> [The problem] Among the lines below, keep only those from the one containing "let remaining := F64.floor_int64 oor t in" through the one containing "mkDecision true (tb_burst", and reproduce them exactly.

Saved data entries
= = = = =

(* ===== verification/TokenBucket.v ===== *)
(** * internal/ratelimit: token buckets per client

    limiter.go, token_bucket.go and store.go.  The state of a client is its
    bucket, kept in a map by key; [Allow] on a key is its critical section on that
    bucket.  Token counts are binary64 numbers (Float64.v), as in the code. *)

From S2P Require Import Prelude Float64 FloatFacts GoLib.
From Stdlib Require Import Ascii.

(** ** Data *)

Record Decision := mkDecision {
  Allowed : bool;
  Limit : Z;
  Remaining : Z;
  ResetAt : Time;
  RetryAfter : Duration
}.

Record TokenBucket := mkTokenBucket {
  tb_rate : spec_float;
  tb_burst : Z
}.

Definition NewTokenBucket (rps : spec_float) (burst : Z) : TokenBucket := mkTokenBucket rps burst.

Record bucket := mkBucket {
  tokens : spec_float;
  lastRefill : Time;
  lastAccess : Time
}.

(** [stopped] tells whether the stop channel is closed. *)
Record TokenBucketStore := mkStore {
  ts_tb : TokenBucket;
  buckets : gmap string bucket;
  stopped : bool
}.

Definition NewTokenBucketStore (tb : TokenBucket) : TokenBucketStore := mkStore tb ∅ false.

Definition set_buckets (m : gmap string bucket) (s : TokenBucketStore) : TokenBucketStore :=
  mkStore (ts_tb s) m (stopped s).

Section Allow.
(** The result of converting an out-of-range float to int64. *)
Variable oor : spec_float -> Z.

(** The bucket [LoadOrStore] stores for a new key. *)
Definition fresh_bucket (tb : TokenBucket) (now : Time) : bucket :=
  mkBucket (F64.of_Z (tb_burst tb)) now now.

Definition LoadOrStore (key : string) (now : Time) (s : TokenBucketStore) : TokenBucketStore * bucket :=
  match buckets s !! key with
  | Some b => (s, b)
  | None =>
      let b := fresh_bucket (ts_tb s) now in
      (set_buckets (<[key := b]> (buckets s)) s, b)
  end.

(** Refilling: the elapsed time at the rate, capped at the burst. *)
Definition refill (tb : TokenBucket) (now : Time) (b : bucket) : spec_float :=
  let elapsed := F64.Duration_Seconds (Time_Sub now (lastRefill b)) in
  let t := F64.add (tokens b) (F64.mul elapsed (tb_rate tb)) in
  if F64.ltb (F64.of_Z (tb_burst tb)) t then F64.of_Z (tb_burst tb) else t.

(** The critical section of [Allow] on the client's bucket. *)
Definition bucket_allow (tb : TokenBucket) (now : Time) (b : bucket) : bucket * Decision :=
  let t := refill tb now b in
  let remaining := F64.floor_int64 oor t in
  let resetAt := Time_Add now (F64.to_int64 oor (F64.div (F64.of_Z Second) (tb_rate tb))) in
  if F64.leb F64.one t then
    let t' := F64.sub t F64.one in
    (mkBucket t' now now,
     mkDecision true (tb_burst tb) (F64.floor_int64 oor t') resetAt 0)
  else
    let deficit := F64.sub F64.one t in
    let retryAfter :=
      F64.to_int64 oor (F64.mul (F64.div deficit (tb_rate tb)) (F64.of_Z Second)) in
    (mkBucket t now now, mkDecision false (tb_burst tb) remaining resetAt retryAfter).

Definition TokenBucketStore_Allow (key : string) (now : Time) (s : TokenBucketStore) :
    TokenBucketStore * Decision :=
  let '(s1, b) := LoadOrStore key now s in
  let '(b', d) := bucket_allow (ts_tb s1) now b in
  (set_buckets (<[key := b']> (buckets s1)) s1, d).
End Allow.

(** ** Cleanup *)

Definition isStale (staleThreshold : Time) (b : bucket) : bool :=
  Time_Before (lastAccess b) staleThreshold.

(** The callback of [Range] on each key in turn. *)
Fixpoint cleanup_range (staleThreshold : Time) (entries : list (string * bucket))
    (m : gmap string bucket) : gmap string bucket :=
  match entries with
  | [] => m
  | (key, b) :: entries' =>
      cleanup_range staleThreshold entries' (if isStale staleThreshold b then delete key m else m)
  end.

Definition RunCleanup (staleThreshold : Time) (s : TokenBucketStore) : TokenBucketStore :=
  set_buckets (cleanup_range staleThreshold (map_to_list (buckets s)) (buckets s)) s.

(** The background goroutine over the ticks it receives (one per 60 seconds),
    until the stop channel is closed. *)
Fixpoint cleanup (ticks : list Time) (s : TokenBucketStore) : TokenBucketStore :=
  match ticks with
  | [] => s
  | now :: ticks' => cleanup ticks' (RunCleanup (Time_Add now (-5 * Minute)) s)
  end.

(** Closing a closed channel panics. *)
Definition TokenBucketStore_Stop (s : TokenBucketStore) : outcome TokenBucketStore :=
  if stopped s then Panic "close of closed channel"
  else Ret (mkStore (ts_tb s) (buckets s) true).

(** ** store.go *)

Record CleanupConfig := mkCleanupConfig {
  Interval : Duration;
  MaxAge : Duration
}.

Definition DefaultCleanupConfig : CleanupConfig := mkCleanupConfig (60 * Second) (5 * Minute).

Record BucketInfo := mkBucketInfo {
  bi_Key : string;
  bi_Tokens : spec_float;
  bi_LastAccess : Time
}.

Definition Entries (s : TokenBucketStore) : list BucketInfo :=
  (fun '(key, b) => mkBucketInfo key (tokens b) (lastAccess b)) <$> map_to_list (buckets s).

(** The interface [Store]; the clock read of [Allow] is an argument. *)
Class Store (S : Type) := {
  Store_Allow : string -> Time -> S -> S * Decision;
  Store_Stop : S -> outcome S
}.

Record InMemoryStore := mkInMemoryStore { inner : TokenBucketStore }.

Definition NewInMemoryStore (rps : spec_float) (burst : Z) : InMemoryStore :=
  mkInMemoryStore (NewTokenBucketStore (NewTokenBucket rps burst)).

Definition InMemoryStore_Allow (oor : spec_float -> Z) (key : string) (now : Time) (s : InMemoryStore) :
    InMemoryStore * Decision :=
  let '(i, d) := TokenBucketStore_Allow oor key now (inner s) in (mkInMemoryStore i, d).

Definition InMemoryStore_Stop (s : InMemoryStore) : outcome InMemoryStore :=
  do! i <- TokenBucketStore_Stop (inner s); Ret (mkInMemoryStore i).

Definition InMemoryStore_Store (oor : spec_float -> Z) : Store InMemoryStore := {|
  Store_Allow := InMemoryStore_Allow oor;
  Store_Stop := InMemoryStore_Stop
|}.

(** ** limiter.go: the key of a request *)

(** What the extractor reads of a request: [Header.Get] and [RemoteAddr]. *)
Definition IPKeyExtractor_Extract (header : string -> string) (remoteAddr : string) : string :=
  let xff := header "X-Forwarded-For" in
  if bool_decide (xff <> "") then
    match IndexByte xff ","%char with
    | Some idx => TrimSpace (string_take idx xff)
    | None => TrimSpace xff
    end
  else
    let xri := header "X-Real-IP" in
    if bool_decide (xri <> "") then xri
    else
      match SplitHostPort remoteAddr with
      | None => remoteAddr
      | Some host => host
      end.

= = = = =

> [Written solution]
  let remaining := F64.floor_int64 oor t in
  let resetAt := Time_Add now (F64.to_int64 oor (F64.div (F64.of_Z Second) (tb_rate tb))) in
  if F64.leb F64.one t then
    let t' := F64.sub t F64.one in
    (mkBucket t' now now,
     mkDecision true (tb_burst tb) (F64.floor_int64 oor t') resetAt 0)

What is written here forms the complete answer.